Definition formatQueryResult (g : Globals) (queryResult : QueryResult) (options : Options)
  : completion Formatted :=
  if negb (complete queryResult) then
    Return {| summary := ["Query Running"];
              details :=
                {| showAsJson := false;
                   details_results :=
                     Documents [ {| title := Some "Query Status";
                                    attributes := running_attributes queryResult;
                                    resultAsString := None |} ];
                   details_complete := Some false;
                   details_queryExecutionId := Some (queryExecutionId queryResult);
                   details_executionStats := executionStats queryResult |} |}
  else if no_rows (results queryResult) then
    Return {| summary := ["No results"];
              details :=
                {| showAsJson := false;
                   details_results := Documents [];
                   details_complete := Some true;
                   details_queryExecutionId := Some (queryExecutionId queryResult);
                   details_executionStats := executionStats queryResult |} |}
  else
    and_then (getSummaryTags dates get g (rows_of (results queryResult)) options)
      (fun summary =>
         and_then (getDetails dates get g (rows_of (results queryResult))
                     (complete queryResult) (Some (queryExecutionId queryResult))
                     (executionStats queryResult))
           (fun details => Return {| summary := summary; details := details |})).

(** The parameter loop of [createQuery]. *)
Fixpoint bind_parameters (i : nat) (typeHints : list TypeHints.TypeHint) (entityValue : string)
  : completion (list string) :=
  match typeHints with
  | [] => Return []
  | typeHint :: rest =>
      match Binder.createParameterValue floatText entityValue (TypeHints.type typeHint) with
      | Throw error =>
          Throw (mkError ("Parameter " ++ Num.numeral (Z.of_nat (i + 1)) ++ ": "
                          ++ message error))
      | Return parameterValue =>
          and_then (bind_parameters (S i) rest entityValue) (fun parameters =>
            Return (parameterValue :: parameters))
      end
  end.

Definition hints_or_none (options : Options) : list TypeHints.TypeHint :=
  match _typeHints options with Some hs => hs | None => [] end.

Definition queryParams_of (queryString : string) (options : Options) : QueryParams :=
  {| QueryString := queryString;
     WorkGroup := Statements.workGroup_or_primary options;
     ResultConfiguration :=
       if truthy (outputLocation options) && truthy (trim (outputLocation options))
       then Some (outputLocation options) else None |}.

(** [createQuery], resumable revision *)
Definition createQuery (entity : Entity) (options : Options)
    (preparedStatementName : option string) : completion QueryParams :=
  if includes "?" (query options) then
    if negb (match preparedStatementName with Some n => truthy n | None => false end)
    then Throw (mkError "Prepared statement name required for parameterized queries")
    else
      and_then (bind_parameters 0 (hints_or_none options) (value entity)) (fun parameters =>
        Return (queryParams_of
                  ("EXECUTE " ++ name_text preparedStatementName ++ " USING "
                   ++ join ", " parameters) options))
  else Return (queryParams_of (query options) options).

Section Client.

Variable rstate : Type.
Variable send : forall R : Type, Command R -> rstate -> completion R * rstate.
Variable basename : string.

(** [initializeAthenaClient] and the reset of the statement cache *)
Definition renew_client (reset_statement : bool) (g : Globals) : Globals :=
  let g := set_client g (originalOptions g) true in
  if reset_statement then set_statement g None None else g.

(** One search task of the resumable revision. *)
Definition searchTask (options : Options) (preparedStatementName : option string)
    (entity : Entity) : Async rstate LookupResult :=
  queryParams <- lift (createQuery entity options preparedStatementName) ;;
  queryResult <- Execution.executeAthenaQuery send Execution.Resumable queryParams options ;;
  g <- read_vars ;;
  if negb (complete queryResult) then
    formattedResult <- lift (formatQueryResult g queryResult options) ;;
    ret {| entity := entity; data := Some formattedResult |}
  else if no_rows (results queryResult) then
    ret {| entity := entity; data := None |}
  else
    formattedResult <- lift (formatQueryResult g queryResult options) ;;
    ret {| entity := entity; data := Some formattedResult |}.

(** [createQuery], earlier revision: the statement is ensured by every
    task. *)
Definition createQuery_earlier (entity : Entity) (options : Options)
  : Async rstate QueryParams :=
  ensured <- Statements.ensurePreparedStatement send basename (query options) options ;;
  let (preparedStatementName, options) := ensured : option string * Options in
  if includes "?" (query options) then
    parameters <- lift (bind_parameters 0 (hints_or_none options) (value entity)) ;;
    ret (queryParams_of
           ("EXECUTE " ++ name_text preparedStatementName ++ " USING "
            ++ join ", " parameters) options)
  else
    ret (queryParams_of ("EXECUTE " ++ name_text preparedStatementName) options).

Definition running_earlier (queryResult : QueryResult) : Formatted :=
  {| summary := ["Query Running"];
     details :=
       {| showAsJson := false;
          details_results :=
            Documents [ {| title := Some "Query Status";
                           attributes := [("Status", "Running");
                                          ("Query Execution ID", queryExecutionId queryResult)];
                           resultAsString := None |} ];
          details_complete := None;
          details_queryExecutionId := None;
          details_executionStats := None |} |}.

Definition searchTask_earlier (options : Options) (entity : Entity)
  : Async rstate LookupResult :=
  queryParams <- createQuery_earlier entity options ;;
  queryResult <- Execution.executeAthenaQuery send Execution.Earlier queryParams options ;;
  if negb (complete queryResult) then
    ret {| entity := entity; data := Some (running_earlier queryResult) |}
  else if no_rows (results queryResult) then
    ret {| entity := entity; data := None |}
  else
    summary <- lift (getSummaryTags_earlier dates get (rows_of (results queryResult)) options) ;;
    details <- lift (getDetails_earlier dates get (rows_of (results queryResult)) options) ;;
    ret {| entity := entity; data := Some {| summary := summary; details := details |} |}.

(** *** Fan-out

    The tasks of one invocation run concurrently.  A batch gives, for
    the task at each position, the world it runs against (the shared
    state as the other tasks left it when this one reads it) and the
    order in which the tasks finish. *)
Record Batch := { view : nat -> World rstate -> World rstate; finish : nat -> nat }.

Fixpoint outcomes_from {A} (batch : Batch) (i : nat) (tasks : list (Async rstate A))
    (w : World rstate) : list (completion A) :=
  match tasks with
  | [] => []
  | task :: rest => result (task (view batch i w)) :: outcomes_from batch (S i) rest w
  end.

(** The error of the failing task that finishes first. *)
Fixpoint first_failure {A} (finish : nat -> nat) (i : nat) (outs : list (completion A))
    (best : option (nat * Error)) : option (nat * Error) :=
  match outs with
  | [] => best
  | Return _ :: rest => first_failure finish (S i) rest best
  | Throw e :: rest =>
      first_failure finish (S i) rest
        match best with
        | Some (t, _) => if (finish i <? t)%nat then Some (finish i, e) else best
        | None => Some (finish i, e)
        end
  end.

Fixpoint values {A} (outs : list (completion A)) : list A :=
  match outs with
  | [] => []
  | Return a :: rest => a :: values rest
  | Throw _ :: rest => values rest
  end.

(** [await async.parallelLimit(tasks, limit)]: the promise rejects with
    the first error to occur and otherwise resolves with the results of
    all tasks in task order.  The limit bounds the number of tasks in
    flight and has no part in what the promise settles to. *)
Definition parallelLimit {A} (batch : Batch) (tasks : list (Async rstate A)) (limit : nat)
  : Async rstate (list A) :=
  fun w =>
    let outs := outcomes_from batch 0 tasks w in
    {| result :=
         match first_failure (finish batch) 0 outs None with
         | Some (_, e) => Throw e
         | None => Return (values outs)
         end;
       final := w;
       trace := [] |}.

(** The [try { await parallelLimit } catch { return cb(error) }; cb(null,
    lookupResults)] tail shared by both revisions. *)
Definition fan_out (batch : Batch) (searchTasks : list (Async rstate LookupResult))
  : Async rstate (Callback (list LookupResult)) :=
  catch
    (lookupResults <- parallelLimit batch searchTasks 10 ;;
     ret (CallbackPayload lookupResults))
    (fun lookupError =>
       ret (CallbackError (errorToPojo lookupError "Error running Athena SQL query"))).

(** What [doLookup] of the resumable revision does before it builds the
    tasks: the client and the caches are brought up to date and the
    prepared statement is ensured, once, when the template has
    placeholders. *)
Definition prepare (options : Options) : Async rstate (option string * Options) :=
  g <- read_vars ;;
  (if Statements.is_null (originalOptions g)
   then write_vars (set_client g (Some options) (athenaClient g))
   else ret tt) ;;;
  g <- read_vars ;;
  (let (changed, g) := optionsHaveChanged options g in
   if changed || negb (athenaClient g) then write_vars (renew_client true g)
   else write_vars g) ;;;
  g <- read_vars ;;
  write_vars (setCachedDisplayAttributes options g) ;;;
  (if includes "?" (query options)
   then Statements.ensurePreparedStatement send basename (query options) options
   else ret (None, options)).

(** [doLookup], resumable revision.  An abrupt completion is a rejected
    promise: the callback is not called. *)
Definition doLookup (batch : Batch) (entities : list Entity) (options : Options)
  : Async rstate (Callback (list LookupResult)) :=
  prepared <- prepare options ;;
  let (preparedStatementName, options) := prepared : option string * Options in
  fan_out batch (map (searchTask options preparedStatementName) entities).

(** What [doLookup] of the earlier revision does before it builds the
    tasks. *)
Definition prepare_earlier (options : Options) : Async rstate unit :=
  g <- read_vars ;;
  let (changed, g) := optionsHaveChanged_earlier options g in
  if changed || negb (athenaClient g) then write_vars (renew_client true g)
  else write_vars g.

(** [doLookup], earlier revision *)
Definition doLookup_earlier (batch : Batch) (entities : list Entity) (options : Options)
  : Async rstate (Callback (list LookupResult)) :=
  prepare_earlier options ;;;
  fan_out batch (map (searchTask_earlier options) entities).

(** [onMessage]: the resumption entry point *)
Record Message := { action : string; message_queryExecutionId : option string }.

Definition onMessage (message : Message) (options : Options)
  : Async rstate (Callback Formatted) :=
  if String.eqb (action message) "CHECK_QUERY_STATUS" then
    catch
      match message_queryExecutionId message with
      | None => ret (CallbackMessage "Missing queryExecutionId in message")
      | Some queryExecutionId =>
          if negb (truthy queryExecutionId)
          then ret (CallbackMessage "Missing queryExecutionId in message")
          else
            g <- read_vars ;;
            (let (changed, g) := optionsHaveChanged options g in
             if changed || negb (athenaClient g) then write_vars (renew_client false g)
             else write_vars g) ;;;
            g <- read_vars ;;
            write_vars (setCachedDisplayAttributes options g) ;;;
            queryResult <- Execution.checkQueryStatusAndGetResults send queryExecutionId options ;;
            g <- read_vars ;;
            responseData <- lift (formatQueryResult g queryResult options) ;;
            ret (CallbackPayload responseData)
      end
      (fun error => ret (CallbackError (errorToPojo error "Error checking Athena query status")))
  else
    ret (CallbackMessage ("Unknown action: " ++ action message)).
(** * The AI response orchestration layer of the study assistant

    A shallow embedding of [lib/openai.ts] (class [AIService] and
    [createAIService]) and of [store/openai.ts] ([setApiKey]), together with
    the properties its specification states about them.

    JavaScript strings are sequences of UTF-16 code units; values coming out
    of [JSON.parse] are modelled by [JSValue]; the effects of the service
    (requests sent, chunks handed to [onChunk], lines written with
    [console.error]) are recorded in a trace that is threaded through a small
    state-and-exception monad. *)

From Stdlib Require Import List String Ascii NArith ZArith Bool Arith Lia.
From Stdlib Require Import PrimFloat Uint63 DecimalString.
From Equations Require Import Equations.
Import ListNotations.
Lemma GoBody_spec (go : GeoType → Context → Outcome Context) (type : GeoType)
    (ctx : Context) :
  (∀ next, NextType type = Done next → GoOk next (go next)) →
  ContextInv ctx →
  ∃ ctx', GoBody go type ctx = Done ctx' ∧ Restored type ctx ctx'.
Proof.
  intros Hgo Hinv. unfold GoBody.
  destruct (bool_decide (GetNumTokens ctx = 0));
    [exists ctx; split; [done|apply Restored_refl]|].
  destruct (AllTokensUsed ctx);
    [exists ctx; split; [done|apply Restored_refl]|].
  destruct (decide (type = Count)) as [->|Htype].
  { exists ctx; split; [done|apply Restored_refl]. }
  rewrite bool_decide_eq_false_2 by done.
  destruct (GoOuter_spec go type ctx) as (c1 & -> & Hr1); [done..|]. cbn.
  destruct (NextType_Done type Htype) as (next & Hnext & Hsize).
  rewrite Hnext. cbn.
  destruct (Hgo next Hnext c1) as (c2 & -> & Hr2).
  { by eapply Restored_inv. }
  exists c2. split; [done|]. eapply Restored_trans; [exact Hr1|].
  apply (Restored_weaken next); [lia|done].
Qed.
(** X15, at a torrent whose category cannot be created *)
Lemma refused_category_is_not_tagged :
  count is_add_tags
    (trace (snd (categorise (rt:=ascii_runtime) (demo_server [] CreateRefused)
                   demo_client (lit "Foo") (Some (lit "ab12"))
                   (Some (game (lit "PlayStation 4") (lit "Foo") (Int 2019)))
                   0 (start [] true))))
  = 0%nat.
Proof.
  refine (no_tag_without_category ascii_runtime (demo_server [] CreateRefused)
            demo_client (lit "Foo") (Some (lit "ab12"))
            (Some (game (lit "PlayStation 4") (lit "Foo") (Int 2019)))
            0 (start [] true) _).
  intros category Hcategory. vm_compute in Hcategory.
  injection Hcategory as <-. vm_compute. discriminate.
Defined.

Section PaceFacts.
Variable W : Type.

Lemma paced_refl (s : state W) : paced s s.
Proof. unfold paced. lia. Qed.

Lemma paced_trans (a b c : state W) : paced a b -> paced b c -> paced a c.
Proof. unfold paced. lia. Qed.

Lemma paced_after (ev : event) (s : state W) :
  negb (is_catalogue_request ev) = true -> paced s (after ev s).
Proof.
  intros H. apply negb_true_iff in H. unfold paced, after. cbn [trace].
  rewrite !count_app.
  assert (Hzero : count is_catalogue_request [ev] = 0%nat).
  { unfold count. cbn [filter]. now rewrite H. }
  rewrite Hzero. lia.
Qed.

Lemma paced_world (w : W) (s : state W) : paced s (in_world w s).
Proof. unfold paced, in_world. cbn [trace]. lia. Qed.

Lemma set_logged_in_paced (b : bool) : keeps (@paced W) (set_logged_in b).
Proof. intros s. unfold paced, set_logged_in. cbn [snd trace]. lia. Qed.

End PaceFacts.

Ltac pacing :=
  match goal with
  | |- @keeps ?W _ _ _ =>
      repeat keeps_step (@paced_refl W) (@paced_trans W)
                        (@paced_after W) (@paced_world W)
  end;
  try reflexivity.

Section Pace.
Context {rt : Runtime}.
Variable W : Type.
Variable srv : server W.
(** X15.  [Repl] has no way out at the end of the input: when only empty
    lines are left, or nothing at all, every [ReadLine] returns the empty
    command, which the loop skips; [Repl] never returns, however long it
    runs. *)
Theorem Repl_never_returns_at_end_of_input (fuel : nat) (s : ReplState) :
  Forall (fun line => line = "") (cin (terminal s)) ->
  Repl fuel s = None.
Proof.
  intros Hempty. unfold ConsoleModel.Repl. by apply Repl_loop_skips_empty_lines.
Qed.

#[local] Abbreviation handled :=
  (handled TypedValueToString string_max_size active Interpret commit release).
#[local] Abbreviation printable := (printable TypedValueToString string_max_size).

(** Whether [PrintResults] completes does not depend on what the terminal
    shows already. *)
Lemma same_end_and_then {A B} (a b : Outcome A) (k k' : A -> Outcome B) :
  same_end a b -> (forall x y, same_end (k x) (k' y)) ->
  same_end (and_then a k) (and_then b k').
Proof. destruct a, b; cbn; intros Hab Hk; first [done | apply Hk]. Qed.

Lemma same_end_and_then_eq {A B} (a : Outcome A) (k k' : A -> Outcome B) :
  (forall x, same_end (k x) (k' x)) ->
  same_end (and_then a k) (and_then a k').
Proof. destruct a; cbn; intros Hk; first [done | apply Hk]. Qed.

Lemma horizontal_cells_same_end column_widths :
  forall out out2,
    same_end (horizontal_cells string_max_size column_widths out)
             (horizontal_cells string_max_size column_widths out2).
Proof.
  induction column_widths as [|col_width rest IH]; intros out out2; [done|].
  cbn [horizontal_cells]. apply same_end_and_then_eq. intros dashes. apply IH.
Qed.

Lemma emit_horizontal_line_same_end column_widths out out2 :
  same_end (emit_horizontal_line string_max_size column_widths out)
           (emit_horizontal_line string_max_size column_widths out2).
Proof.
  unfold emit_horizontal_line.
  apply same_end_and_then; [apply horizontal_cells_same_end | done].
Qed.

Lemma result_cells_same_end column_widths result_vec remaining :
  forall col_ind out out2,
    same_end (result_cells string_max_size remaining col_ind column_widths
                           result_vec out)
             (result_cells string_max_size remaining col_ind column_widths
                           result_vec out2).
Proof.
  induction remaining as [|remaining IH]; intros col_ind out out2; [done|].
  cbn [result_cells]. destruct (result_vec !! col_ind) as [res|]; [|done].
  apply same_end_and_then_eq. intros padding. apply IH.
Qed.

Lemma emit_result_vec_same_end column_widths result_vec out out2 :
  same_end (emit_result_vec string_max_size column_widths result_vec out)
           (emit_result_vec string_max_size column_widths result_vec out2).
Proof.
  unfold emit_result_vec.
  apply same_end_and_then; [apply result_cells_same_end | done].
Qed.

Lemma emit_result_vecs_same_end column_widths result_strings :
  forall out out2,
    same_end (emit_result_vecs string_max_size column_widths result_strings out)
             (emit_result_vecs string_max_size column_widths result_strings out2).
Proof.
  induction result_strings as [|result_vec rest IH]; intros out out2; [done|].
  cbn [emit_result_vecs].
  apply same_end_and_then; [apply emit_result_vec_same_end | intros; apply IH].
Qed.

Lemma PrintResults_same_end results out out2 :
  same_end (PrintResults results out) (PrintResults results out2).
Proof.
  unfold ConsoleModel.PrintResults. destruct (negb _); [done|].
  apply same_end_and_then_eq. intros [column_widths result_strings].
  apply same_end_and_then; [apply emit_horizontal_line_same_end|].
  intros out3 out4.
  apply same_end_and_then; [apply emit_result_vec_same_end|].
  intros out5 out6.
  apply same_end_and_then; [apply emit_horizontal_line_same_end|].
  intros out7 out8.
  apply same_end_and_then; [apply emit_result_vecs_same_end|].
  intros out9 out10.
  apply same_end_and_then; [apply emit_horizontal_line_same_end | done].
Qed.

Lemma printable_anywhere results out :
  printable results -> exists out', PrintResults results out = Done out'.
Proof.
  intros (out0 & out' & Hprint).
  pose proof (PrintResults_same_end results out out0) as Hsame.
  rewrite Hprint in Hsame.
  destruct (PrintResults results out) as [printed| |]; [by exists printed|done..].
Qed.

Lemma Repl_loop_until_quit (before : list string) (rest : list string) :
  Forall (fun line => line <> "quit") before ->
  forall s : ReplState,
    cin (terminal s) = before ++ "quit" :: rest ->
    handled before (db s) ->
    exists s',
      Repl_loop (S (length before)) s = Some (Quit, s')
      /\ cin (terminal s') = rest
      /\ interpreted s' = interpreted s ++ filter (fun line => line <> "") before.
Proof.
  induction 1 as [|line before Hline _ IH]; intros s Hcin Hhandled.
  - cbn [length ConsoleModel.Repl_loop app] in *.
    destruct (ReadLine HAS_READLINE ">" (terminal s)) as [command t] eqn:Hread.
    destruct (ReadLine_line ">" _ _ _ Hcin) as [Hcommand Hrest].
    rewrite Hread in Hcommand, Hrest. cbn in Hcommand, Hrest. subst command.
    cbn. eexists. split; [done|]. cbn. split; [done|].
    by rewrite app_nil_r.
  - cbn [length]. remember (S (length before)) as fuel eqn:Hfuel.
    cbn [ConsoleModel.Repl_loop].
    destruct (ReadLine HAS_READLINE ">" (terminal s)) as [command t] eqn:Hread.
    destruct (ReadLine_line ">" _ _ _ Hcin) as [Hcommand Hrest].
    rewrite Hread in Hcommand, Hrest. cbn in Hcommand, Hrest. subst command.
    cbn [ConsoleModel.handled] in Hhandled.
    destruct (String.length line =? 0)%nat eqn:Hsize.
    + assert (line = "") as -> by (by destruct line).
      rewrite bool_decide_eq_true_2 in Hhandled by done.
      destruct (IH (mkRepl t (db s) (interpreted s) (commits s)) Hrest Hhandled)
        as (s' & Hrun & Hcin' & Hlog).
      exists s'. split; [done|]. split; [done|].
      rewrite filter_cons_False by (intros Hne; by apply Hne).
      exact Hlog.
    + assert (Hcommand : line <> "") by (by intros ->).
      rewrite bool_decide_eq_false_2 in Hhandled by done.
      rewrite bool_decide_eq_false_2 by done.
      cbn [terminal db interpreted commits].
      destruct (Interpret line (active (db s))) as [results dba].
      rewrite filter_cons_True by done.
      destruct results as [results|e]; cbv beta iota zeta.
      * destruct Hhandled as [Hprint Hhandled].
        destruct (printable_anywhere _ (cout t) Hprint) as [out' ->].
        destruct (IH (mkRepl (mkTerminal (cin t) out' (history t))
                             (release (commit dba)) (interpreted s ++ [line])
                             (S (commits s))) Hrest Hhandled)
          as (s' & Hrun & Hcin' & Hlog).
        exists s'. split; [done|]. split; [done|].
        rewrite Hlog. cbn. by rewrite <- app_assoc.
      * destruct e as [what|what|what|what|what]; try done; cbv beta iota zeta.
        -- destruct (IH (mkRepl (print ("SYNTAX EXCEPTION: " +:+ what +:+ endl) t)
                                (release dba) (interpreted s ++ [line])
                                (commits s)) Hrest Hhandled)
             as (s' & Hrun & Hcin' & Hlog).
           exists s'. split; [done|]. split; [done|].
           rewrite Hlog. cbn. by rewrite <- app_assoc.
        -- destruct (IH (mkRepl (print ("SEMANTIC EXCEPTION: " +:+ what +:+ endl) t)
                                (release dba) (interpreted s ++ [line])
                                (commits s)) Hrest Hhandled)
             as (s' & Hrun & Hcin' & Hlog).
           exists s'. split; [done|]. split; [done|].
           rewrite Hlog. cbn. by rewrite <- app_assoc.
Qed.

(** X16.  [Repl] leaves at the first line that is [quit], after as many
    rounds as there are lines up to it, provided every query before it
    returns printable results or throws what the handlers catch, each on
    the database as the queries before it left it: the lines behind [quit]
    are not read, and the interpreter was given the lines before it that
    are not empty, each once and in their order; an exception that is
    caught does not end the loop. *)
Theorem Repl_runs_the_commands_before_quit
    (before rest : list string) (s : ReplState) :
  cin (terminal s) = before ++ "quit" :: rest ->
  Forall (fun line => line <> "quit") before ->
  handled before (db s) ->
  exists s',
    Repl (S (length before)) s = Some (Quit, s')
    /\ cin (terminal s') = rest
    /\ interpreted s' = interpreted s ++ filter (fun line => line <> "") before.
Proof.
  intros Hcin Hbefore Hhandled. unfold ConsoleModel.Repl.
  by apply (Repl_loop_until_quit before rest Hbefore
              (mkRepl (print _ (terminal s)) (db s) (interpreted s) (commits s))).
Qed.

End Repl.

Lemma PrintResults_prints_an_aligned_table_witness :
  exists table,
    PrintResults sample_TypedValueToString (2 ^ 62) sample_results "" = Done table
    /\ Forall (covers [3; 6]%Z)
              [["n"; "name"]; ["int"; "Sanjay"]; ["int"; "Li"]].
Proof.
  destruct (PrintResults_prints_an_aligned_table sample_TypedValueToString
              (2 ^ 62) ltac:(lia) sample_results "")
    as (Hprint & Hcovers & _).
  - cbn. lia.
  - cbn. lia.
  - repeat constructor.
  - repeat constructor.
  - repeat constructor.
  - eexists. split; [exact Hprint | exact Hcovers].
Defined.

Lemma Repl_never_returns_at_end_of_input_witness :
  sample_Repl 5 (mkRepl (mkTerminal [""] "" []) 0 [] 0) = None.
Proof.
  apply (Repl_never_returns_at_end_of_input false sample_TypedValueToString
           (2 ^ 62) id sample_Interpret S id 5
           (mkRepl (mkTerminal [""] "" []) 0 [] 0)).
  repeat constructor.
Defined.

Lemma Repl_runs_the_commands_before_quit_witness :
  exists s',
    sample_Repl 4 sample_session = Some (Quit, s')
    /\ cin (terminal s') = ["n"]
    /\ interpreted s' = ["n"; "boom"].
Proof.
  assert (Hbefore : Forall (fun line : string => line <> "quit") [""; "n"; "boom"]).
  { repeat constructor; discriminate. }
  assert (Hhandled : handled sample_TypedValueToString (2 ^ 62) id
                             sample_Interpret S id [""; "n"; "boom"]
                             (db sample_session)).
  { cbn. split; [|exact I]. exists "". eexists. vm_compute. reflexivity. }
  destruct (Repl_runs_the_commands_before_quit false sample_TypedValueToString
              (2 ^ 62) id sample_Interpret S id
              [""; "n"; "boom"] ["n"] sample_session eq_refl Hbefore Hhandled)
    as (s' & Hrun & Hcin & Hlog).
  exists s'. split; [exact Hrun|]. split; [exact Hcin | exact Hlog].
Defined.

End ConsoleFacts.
————————
TASK DESCRIPTION: All that belongs in your answer is the stretch of entries above from the line with "Lemma PrintResults_same_end results" through the line with "apply same_end_and_then_eq. intros [column_widths", printed exactly.

TASK ANSWER:
Lemma PrintResults_same_end results out out2 :
  same_end (PrintResults results out) (PrintResults results out2).
Proof.
  unfold ConsoleModel.PrintResults. destruct (negb _); [done|].
  apply same_end_and_then_eq. intros [column_widths result_strings].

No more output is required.